Major League Baseball takes a break after this weekend’s series in an event often referred to as the “Midsummer Classic” - the All-Star Game. Growing up, I remember hearing about three All-Star moments that stood the test of time: Ted Williams and his walk-off home run to win the 1941 All-Star Game, Pete Rose barreling over Ray Fosse (effectively ending Fosse’s career), and Reggie Jackson blasting a home run out of old Tiger Stadium in 1971. These moments kept me glued to the screen during every All-Star Game as I grew up, waiting to witness one of those historic moments.
Probably my favorite moment came in 1989 when Bo Jackson crushed an unbelievable shot off of Rick Reuschel from the leadoff spot. It captured the greatness of the event in a single moment - the anticipation of two players at the top of their games, an opportunity to witness next-level greatness, and a moment that would forever be etched in your memory.
I’m kind of sad that the Home Run Derby captures more attention than the game itself today. There’s so much less anticipation around the game and patiently waiting for a generational moment. Oh well, forgive my old man digression for just a second there.

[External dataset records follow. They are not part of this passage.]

(* ===== verification/Envelope.v ===== *)
(** * The at-rest envelope

    crates/dom-wallet-crypto/src/lib.rs: the versioned, bounded envelope around
    every secret file of a wallet.  Argon2, HKDF, SHA-256, ChaCha20-Poly1305,
    base64 and JSON are code of other repositories and make the class
    [CryptoCode]; the documented facts the envelope relies on are [CryptoLaws].
    The random salt and nonce are an argument, [None] when no randomness is
    available. *)

From Stdlib Require Import ZArith.
From S2P Require Import Prelude Bytes Codecs.

#[local] Ltac Zify.zify_post_hook ::= Z.to_euclidean_division_equations.

Definition PROFILE_NAME : bytes := str "HARDENED_DOM_WALLET_CONTINUITY_V1".
Definition ENVELOPE_MAGIC : bytes := str "DOMWV3A1".
Definition ENVELOPE_VERSION : N := 2.
Definition ENVELOPE_VERSION_LEGACY_V1 : N := 1.
Definition MAX_PLAINTEXT_BYTES : N := 128 * 1024 * 1024.
Definition MAX_ENVELOPE_BYTES : N := MAX_PLAINTEXT_BYTES / 3 * 4 + 2 * 1024 * 1024.
Definition LEGACY_V1_MAX_ENVELOPE_BYTES : N := 16 * 1024 * 1024.
Definition AEAD_TAG_BYTES : N := 16.
Definition MAX_KDF_MEMORY_KIB : N := 256 * 1024.
Definition MAX_KDF_TIME_COST : N := 10.
Definition MAX_KDF_PARALLELISM : N := 8.

Module CrErr.
Inductive CryptoError :=
| InvalidSecretLength
| RandomnessUnavailable
| InvalidInput
| KdfParametersOutOfBounds
| KdfFailed
| UnsupportedVersion
| CanonicalEncoding
| EnvelopeTooLarge
| PlaintextTooLarge
| EncryptionFailed
| DecryptionFailed
| AuthenticationFailed.
#[global] Instance CryptoError_eq_dec : EqDecision CryptoError.
Proof. solve_decision. Defined.
End CrErr.

Record KdfParameters := mkKdfParameters {
  kdf_memory_kib : N;
  kdf_time_cost : N;
  kdf_parallelism : N;
}.
Definition DOM_CONTINUITY : KdfParameters := mkKdfParameters 65536 3 1.

Definition KdfParameters_validate (self : KdfParameters) : result CrErr.CryptoError unit :=
  fail_if ((self.(kdf_memory_kib) =? 0) || (MAX_KDF_MEMORY_KIB <? self.(kdf_memory_kib))
           || (self.(kdf_time_cost) =? 0) || (MAX_KDF_TIME_COST <? self.(kdf_time_cost))
           || (self.(kdf_parallelism) =? 0) || (MAX_KDF_PARALLELISM <? self.(kdf_parallelism)))
          CrErr.KdfParametersOutOfBounds.
Definition is_confirmed_output (s : Out.OutputState) : bool :=
  match s with Out.Confirmed => true | _ => false end.
Definition is_immature (s : Out.OutputState) : bool :=
  match s with Out.Immature _ => true | _ => false end.
Definition is_incoming (s : Out.OutputState) : bool :=
  match s with Out.PendingIncoming => true | _ => false end.
Definition is_outgoing (s : Out.OutputState) : bool :=
  match s with Out.PendingOutgoing => true | _ => false end.
Definition is_locked (s : Out.OutputState) : bool :=
  match s with Out.Locked => true | _ => false end.
Definition is_unspent (s : Out.OutputState) : bool := negb (Out.is_spent s).

Lemma value_in_snoc p outputs o :
  value_in p (outputs ++ [o])
  = value_in p outputs + (if p o.(out_state) then o.(out_value) else 0).
Proof.
  unfold value_in. induction outputs as [|x l IH]; simpl; lia.
Qed.

Lemma saturating_add_assoc m a b :
  saturating_add m (N.min m a) b = N.min m (a + b).
Proof. unfold saturating_add. lia. Qed.

(** ** Lemmas: kernel evidence *)

(** What one kernel does to the transaction it belongs to. *)
Definition kernel_effect (height : N) (block_hash : bytes) (t : LocalTransactionIntent)
    : LocalTransactionIntent :=
  match t.(tx_lifecycle) with
  | L.Submitted | L.AcceptedNotRelayed | L.InMempool | L.RetransmitRequired | L.Submitting
  | L.Reorged =>
      t <| tx_exposure ::= fun e => Exp.max e Exp.Confirmed |>
        <| tx_lifecycle := L.Confirmed height block_hash |>
  | L.Confirmed h b =>
      if (h =? height) && bool_decide (b = block_hash) then t
      else t <| tx_exposure ::= fun e => Exp.max e Exp.PossiblyRelayed |>
             <| tx_lifecycle := L.ReconciliationRequired |>
  | _ => t
  end.

(** No transition [apply_kernel] asks for is ever refused. *)
Lemma apply_kernel_total h b t : apply_kernel h b t = (kernel_effect h b t, Ok tt).
Proof.
  unfold apply_kernel, kernel_effect.
  destruct (tx_lifecycle t) eqn:E; try done; try (destruct (_ && _); [done|]);
    by rewrite transition_mut_of_table by by rewrite E.
Qed.
Definition restore_scriptless_payout_reservations
    : method WalletState DErr.DomainError unit := fun self =>
  mfor (positions (fun r => PaySt.has_prepared_material r.(pr_state))
                  self.(ws_scriptless_payout_reservations))
       restore_payout_one self.

(** ** Rolling back *)

Definition restore_reorged_reservations : method WalletState DErr.DomainError unit := fun self =>
  let reservations :=
    map (fun t => (t.(tx_id), t.(tx_reserved_output_ids)))
        (List.filter (fun t => bool_decide (t.(tx_lifecycle) = L.Reorged)) self.(ws_transactions)) in
  (mfor reservations (fun '(transaction_id, output_ids) =>
     on_outputs (hold_if_listed transaction_id output_ids)) ;;;
   restore_scriptless_funding_reservations ;;;
   restore_scriptless_payout_reservations) self.

Definition rollback_confirmations_for_rescan : method WalletState DErr.DomainError unit :=
  on_transactions (reorg_if (fun t => is_confirmed t.(tx_lifecycle))) ;;;
  restore_reorged_reservations.

Definition confirmed_above (safe_height : N) (t : LocalTransactionIntent) : bool :=
  match t.(tx_lifecycle) with
  | L.Confirmed height _ => safe_height <? height
  | _ => false
  end.

Definition rollback_confirmations_after_height (safe_height : N)
    : method WalletState DErr.DomainError unit :=
  on_transactions (reorg_if (confirmed_above safe_height)) ;;;
  restore_reorged_reservations.

(** ** What restoring never changes *)

(** The first two conditions of [spendable_outputs] in
    crates/dom-wallet-core/src/lib.rs. *)
Definition selectable (o : OutputRecord) : bool :=
  bool_decide (o.(out_state) = Out.Confirmed) && negb (is_some o.(out_reserved_by)).

Definition same_output (o o' : OutputRecord) : Prop :=
  o'.(out_id) = o.(out_id) /\ o'.(out_account_id) = o.(out_account_id)
  /\ o'.(out_commitment) = o.(out_commitment) /\ o'.(out_value) = o.(out_value)
  /\ (o' = o \/ o'.(out_state) = Out.PendingOutgoing
                /\ o'.(out_discovered_height) = o.(out_discovered_height)).

(** An output that was put back, and perhaps held since. *)
Definition put_back (o : OutputRecord) : Prop :=
  (o.(out_state) = Out.PendingIncoming \/ o.(out_state) = Out.PendingOutgoing)
  /\ o.(out_discovered_height) = 0.

(** Outputs keep their place and identity: each stays as it was or is held for
    an outgoing transaction, and new ones are pending.  So none becomes
    selectable. *)
Definition outs_ext (l l' : list OutputRecord) : Prop :=
  (length l <= length l')%nat
  /\ forall i o', l' !! i = Some o' ->
     match l !! i with
     | Some o => same_output o o'
     | None => put_back o'
     end.

Definition same_funding (r r' : ScriptlessFundingReservation) : Prop :=
  r' = r <| fr_reserved_output_ids := r'.(fr_reserved_output_ids) |>
  /\ length r'.(fr_reserved_output_ids) = length r.(fr_reserved_output_ids).

Definition same_payout (r r' : ScriptlessPayoutReservation) : Prop :=
  r' = r <| pr_output_id := r'.(pr_output_id) |>.

(** The state without the four fields that restoring writes. *)
Definition unrelated (s : WalletState) : WalletState :=
  s <| ws_outputs := [] |> <| ws_private_output_blindings := [] |>
    <| ws_scriptless_funding_reservations := [] |> <| ws_scriptless_payout_reservations := [] |>.

Definition has_output_id (s : WalletState) (id : uuid) : Prop :=
  exists i o, s.(ws_outputs) !! i = Some o /\ o.(out_id) = id.

Record restoring (s s' : WalletState) : Prop := mkRestoring {
  restoring_unrelated : unrelated s' = unrelated s;
  restoring_outputs : outs_ext s.(ws_outputs) s'.(ws_outputs);
  restoring_funding : Forall2 same_funding s.(ws_scriptless_funding_reservations)
                                           s'.(ws_scriptless_funding_reservations);
  restoring_payout : Forall2 same_payout s.(ws_scriptless_payout_reservations)
                                         s'.(ws_scriptless_payout_reservations);
  (** a bound payout is not rebound, and its blinding stays *)
  restoring_bound : forall k r, s.(ws_scriptless_payout_reservations) !! k = Some r ->
    (forall id, r.(pr_output_id) = Some id -> has_output_id s id) ->
    s'.(ws_scriptless_payout_reservations) !! k = Some r;
  restoring_blinding : forall id b, has_output_id s id -> output_blinding s id = Some b ->
    output_blinding s' id = Some b;
}.

Lemma held_unselectable o : o.(out_state) = Out.PendingOutgoing -> selectable o = false.
Proof. unfold selectable. by intros ->. Qed.

Lemma put_back_unselectable o : put_back o -> selectable o = false.
Proof. unfold selectable. by intros [[-> | ->] _]. Qed.
(* ===== verification/Rescan.v ===== *)
(** * Rescans

    [prepare_rescan], [transition_rescan], [apply_rescan_page_cursor] and
    [activate_rescan] of crates/dom-wallet-domain/src/lib.rs. *)

From S2P Require Import Prelude DomainTypes Lifecycle WalletOps Reservations Restore Validation.

Import Phase.

(** [Uuid::new_v4()] is the argument [plan_id]. *)
Definition prepare_rescan (plan_id : uuid) (target : ScanTarget)
    : method WalletState DErr.DomainError unit := fun self =>
  match self.(ws_rescan_plan) with
  | Some _ => (self, Err DErr.RescanAlreadyActive)
  | None =>
      (let! _ := mread (fun _ => ScanTarget_validate target) in
       let '(transactions, r) :=
         for_each_mut (reorg_if (fun t => is_confirmed t.(tx_lifecycle))) self.(ws_transactions) in
       let! _ := mread (fun _ => r) in
       let! provisional := mread (fun _ =>
         ok_or (checked_add u64_max self.(ws_generation) 1) DErr.GenerationOverflow) in
       massign (fun self => self <| ws_rescan_plan := Some {|
         rp_version := 1;
         rp_plan_id := plan_id;
         rp_wallet_id := self.(ws_wallet_id);
         rp_identity := self.(ws_identity);
         rp_source_identity := target.(st_source_identity);
         rp_target := target;
         rp_recovery_start_height := target.(st_scan_bounds).(sb_start_height);
         rp_next_page := 0;
         rp_next_page_height := target.(st_scan_bounds).(sb_start_height);
         rp_provisional_generation_id := provisional;
         rp_retained_canonical_generation_id := self.(ws_generation);
         rp_phase := Prepared;
         rp_provisional_outputs := self.(ws_outputs);
         rp_provisional_transactions := transactions |} |>)) self
  end.

(** [let plan = self.rescan_plan_mut()?; ..] *)
Definition on_plan (body : method RescanPlan DErr.DomainError unit)
    : method WalletState DErr.DomainError unit := fun self =>
  match self.(ws_rescan_plan) with
  | None => (self, Err DErr.InvalidRescanPlan)
  | Some plan => let '(plan', r) := body plan in (self <| ws_rescan_plan := Some plan' |>, r)
  end.

Definition phase_allowed (phase next : RescanPhase) : bool :=
  match phase, next with
  | Prepared, Scanning | Scanning, ValidatingTarget | ValidatingTarget, ReadyToActivate
  | ReadyToActivate, Activating | Activating, Complete => true
  | (Prepared | Scanning | ValidatingTarget | ReadyToActivate | Activating),
    (Invalidated | Failed) => true
  | _, _ => false
  end.

Definition plan_transition (next : RescanPhase) : method RescanPlan DErr.DomainError unit :=
  fun plan =>
  if negb (phase_allowed plan.(rp_phase) next) then (plan, Err DErr.InvalidRescanTransition)
  else (plan <| rp_phase := next |>, Ok tt).

Definition transition_rescan (next : RescanPhase) : method WalletState DErr.DomainError unit :=
  on_plan (plan_transition next).

(** [next_page] is a [u32]. *)
Definition plan_page (page_number start end_ : N) : method RescanPlan DErr.DomainError unit :=
  fun plan =>
  let target_height := plan.(rp_target).(st_target_height) in
  if negb (bool_decide (plan.(rp_phase) = Scanning))
     || negb (page_number =? plan.(rp_next_page))
     || negb (start =? plan.(rp_next_page_height))
     || (end_ <? start) || (target_height <? end_)
  then (plan, Err DErr.InvalidRescanPage)
  else match checked_add u64_max end_ 1 with
  | None => (plan, Err DErr.InvalidRescanPage)
  | Some next =>
      if saturating_add u64_max target_height 1 <? next then (plan, Err DErr.InvalidRescanPage)
      else match checked_add u32_max plan.(rp_next_page) 1 with
      | None => (plan, Err DErr.InvalidRescanPage)
      | Some page =>
          let plan := plan <| rp_next_page := page |> <| rp_next_page_height := next |> in
          (if next =? saturating_add u64_max target_height 1
           then plan <| rp_phase := ValidatingTarget |> else plan, Ok tt)
      end
  end.

Definition apply_rescan_page_cursor (page_number start end_ : N)
    : method WalletState DErr.DomainError unit := on_plan (plan_page page_number start end_).

(** [take()] empties the field before the phase is looked at. *)
Definition activate_rescan : method WalletState DErr.DomainError unit := fun self =>
  match self.(ws_rescan_plan) with
  | None => (self, Err DErr.InvalidRescanPlan)
  | Some plan =>
      let self := self <| ws_rescan_plan := None |> in
      if negb (bool_decide (plan.(rp_phase) = Activating)) then (self, Err DErr.InvalidRescanPlan)
      else
        (massign (fun self => self <| ws_outputs := plan.(rp_provisional_outputs) |>
                                   <| ws_transactions := plan.(rp_provisional_transactions) |>) ;;;
         restore_scriptless_funding_reservations ;;;
         restore_scriptless_payout_reservations ;;;
         massign (fun self => self <| ws_cursor := Some (ScanTarget_cursor plan.(rp_target)) |>
                                   <| ws_sync_status := Sync.Synced |>)) self
  end.

(** ** Lemmas *)

(** The phases in the order a rescan passes through them. *)
Definition phase_rank (p : RescanPhase) : N :=
  match p with
  | Prepared => 0 | Scanning => 1 | ValidatingTarget => 2 | ReadyToActivate => 3 | Activating => 4
  | Complete | Invalidated | Failed => 5
  end.

(** One change of a plan: a transition or a page. *)
Inductive plan_step : RescanPlan -> RescanPlan -> Prop :=
| step_transition next p p' : plan_transition next p = (p', Ok tt) -> plan_step p p'
| step_page n a b p p' : plan_page n a b p = (p', Ok tt) -> plan_step p p'.

Lemma plan_page_Ok n a b p p' :
  plan_page n a b p = (p', Ok tt) ->
  let target := p.(rp_target).(st_target_height) in
  p.(rp_phase) = Scanning /\ n = p.(rp_next_page) /\ a = p.(rp_next_page_height)
  /\ a <= b <= target /\ b + 1 <= u64_max /\ p.(rp_next_page) + 1 <= u32_max
  /\ p'.(rp_phase) = (if b + 1 =? saturating_add u64_max target 1 then ValidatingTarget else Scanning)
  /\ p' = p <| rp_next_page := p.(rp_next_page) + 1 |> <| rp_next_page_height := b + 1 |>
            <| rp_phase := p'.(rp_phase) |>.
Proof.
  unfold plan_page. destruct (_ || _) eqn:E; [done|]. bool_inv.
  destruct (checked_add _ b 1) as [next|] eqn:En; [|done]. apply checked_add_Some in En as [-> Hb].
  destruct (_ <? b + 1) eqn:Et; [done|]. bool_inv.
  destruct (checked_add _ _ 1) as [page|] eqn:Ep; [|done]. apply checked_add_Some in Ep as [-> Hp].
  intros [= <-]. subst n a. repeat split; try done; try lia;
    destruct p as [? ? ? ? ? ? ? ? ? ? ? ph ? ?]; simpl in *; subst ph;
    by destruct (b + 1 =? _).
Qed.

Lemma plan_transition_Ok next p p' :
  plan_transition next p = (p', Ok tt) ->
  phase_allowed p.(rp_phase) next = true /\ p' = p <| rp_phase := next |>.
Proof.
  unfold plan_transition. destruct (phase_allowed _ _); [|done]. by intros [= <-].
Qed.

(** What no step of a plan changes. *)
Lemma plan_step_frame p p' :
  plan_step p p' ->
  p' = p <| rp_next_page := p'.(rp_next_page) |> <| rp_next_page_height := p'.(rp_next_page_height) |>
         <| rp_phase := p'.(rp_phase) |>.
Proof.
  intros [next q q' H|n a b q q' H].
  - apply plan_transition_Ok in H as [_ ->]. by destruct q.
  - apply plan_page_Ok in H as (_ & _ & _ & _ & _ & _ & _ & H). rewrite H. by destruct q.
Qed.

(** The heights from [a] on, [n] of them. *)
Fixpoint heights (a : N) (n : nat) : list N :=
  match n with O => [] | S n => a :: heights (a + 1) n end.

Lemma heights_app a n m : heights a (n + m) = heights a n ++ heights (a + N.of_nat n) m.
Proof.
  revert a. induction n as [|n IH]; intros a; simpl; [by rewrite N.add_0_r|].
  rewrite IH. do 3 f_equal. lia.
Qed.

(** The heights of the pages [(page_number, start, end)], in order. *)
Definition page_heights (pages : list (N * N * N)) : list N :=
  concat (map (fun '(_, a, b) => heights a (N.to_nat (b + 1 - a))) pages).

Definition apply_pages (pages : list (N * N * N)) : method RescanPlan DErr.DomainError unit :=
  mfor pages (fun '(n, a, b) => plan_page n a b).

Lemma apply_pages_Ok pages p p' :
  apply_pages pages p = (p', Ok tt) -> p.(rp_phase) = Scanning ->
  p.(rp_next_page_height) <= p'.(rp_next_page_height)
  /\ page_heights pages
     = heights p.(rp_next_page_height)
               (N.to_nat (p'.(rp_next_page_height) - p.(rp_next_page_height)))
  /\ p'.(rp_next_page) = p.(rp_next_page) + len pages
  /\ p'.(rp_target) = p.(rp_target)
  /\ p.(rp_next_page_height) + len pages <= p'.(rp_next_page_height)
  /\ (pages <> [] -> p'.(rp_next_page_height) <= p.(rp_target).(st_target_height) + 1
      /\ p'.(rp_phase)
         = if p'.(rp_next_page_height) =? saturating_add u64_max p.(rp_target).(st_target_height) 1
           then ValidatingTarget else Scanning).
Proof.
  revert p. induction pages as [|[[n a] b] pages IH]; intros p; cbn [apply_pages mfor].
  - intros [= <-] _. rewrite N.sub_diag. unfold len. simpl. repeat split; done || lia.
  - intros H Hph. apply mthen_Ok in H as (q & [] & Hq & H).
    apply plan_page_Ok in Hq as (_ & -> & -> & Hb & Hmax & _ & Hphase & Eq).
    assert (Hqh : q.(rp_next_page_height) = b + 1) by (by rewrite Eq).
    assert (Hqp : q.(rp_next_page) = p.(rp_next_page) + 1) by (by rewrite Eq).
    assert (Hqt : q.(rp_target) = p.(rp_target)) by (by rewrite Eq).
    clear Eq. unfold page_heights. simpl. fold (page_heights pages).
    set (h := rp_next_page_height p) in *.
    destruct pages as [|pg pages].
    + cbn in H. injection H as <-. rewrite Hqh, Hqp, Hqt, Hphase. unfold len, page_heights. simpl.
      rewrite app_nil_r. repeat split; done || lia.
    + assert (Hqs : q.(rp_phase) = Scanning).
      { cbn [apply_pages mfor] in H. destruct pg as [[n' a'] b'].
        apply mthen_Ok in H as (q' & [] & Hq' & _). by apply plan_page_Ok in Hq' as (? & _). }
      specialize (IH q H Hqs) as (H1 & H2 & H3 & H4 & H5 & H6). rewrite Hqh in H1, H2, H5.
      rewrite Hqp in H3. rewrite Hqt in H4, H6. destruct (H6 ltac:(done)) as [H7 H8].
      split; [lia|]. split; [|split; [|split; [done|split; [|done]]]].
      * rewrite H2.
        replace (N.to_nat (rp_next_page_height p' - h))
          with (N.to_nat (b + 1 - h) + N.to_nat (rp_next_page_height p' - (b + 1)))%nat by lia.
        rewrite heights_app. do 2 f_equal. lia.
      * rewrite H3. unfold len. simpl length. lia.
      * unfold len in *. simpl length in *. lia.
Qed.

Lemma plan_page_progress p b :
  let target := p.(rp_target).(st_target_height) in
  p.(rp_phase) = Scanning -> p.(rp_next_page_height) <= b <= target -> target < u64_max ->
  p.(rp_next_page) < u32_max ->
  exists p', plan_page p.(rp_next_page) p.(rp_next_page_height) b p = (p', Ok tt).
Proof.
  intros target Hph [Hb1 Hb2] Hmax Hp. unfold plan_page. fold target.
  rewrite Hph, bool_decide_eq_true_2, !N.eqb_refl by done. simpl.
  rewrite (proj2 (N.ltb_ge _ _) Hb1), (proj2 (N.ltb_ge _ _) Hb2). simpl.
  rewrite (proj2 (checked_add_Some u64_max b 1 _)) by (split; [reflexivity|lia]).
  rewrite (proj2 (N.ltb_ge _ _)) by (unfold saturating_add; lia).
  rewrite (proj2 (checked_add_Some u32_max _ 1 _)) by (split; [reflexivity|lia]). eauto.
Qed.

(** What [validate] asks of a plan, and of its target. *)
Definition plan_ok (s : WalletState) (p : RescanPlan) : Prop :=
  rescan_plan_bad s p = false /\ ScanTarget_validate p.(rp_target) = Ok tt.

Lemma scan_target_bounds t :
  ScanTarget_validate t = Ok tt ->
  t.(st_scan_bounds).(sb_start_height) <= t.(st_scan_bounds).(sb_end_height)
  /\ t.(st_target_height) = t.(st_scan_bounds).(sb_end_height).
Proof.
  unfold ScanTarget_validate, ScanBounds_validate. rewrite !then_Ok, !fail_if_Ok.
  intros (_ & H1 & H2). by bool_inv.
Qed.

Lemma plan_bad_moved s p page height phase :
  rescan_plan_bad s p = false -> p.(rp_recovery_start_height) <= height ->
  height <= saturating_add u64_max p.(rp_target).(st_scan_bounds).(sb_end_height) 1 ->
  rescan_plan_bad s (p <| rp_next_page := page |> <| rp_next_page_height := height |>
                       <| rp_phase := phase |>) = false.
Proof.
  unfold rescan_plan_bad. intros H H1 H2. repeat rewrite orb_false_iff in *.
  destruct H as [[H _] _]. simpl.
  destruct H as [[[? ?] ?] ?]. repeat split; try done; apply N.ltb_ge; simpl; lia.
Qed.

As the event approaches, it’s given me pause to think about being a spiritual all-star. Like becoming an All-Star in Major League Baseball, it takes time and a journey. Nothing about that work is easy and the amount of time it takes to perfect one’s spiritual walk takes, well, a lifetime. More specifically, I’ve been thinking about the habits and practices necessary to get to that level spiritually. None of them sound difficult (prayer, reading the Bible, loving others well), but they are all difficult to practice consistently.
In the midst of difficulty, both in the moment and over the course of days of trial, it seems to me that one of the most important practices is that of embedding God’s wisdom on your heart. Scripture reading and memorization is key to wiring your brain to lean in God during difficulty instead of your own wisdom.
Life represents a long and difficult road, especially when you’re trying to become a spiritual all-star. The best part about such a pursuit is that it’s open to every one of us, while the MLB All-Star Game will only be attainable by a select few. Join me and so many others in that pursuit and encourage others in their journey!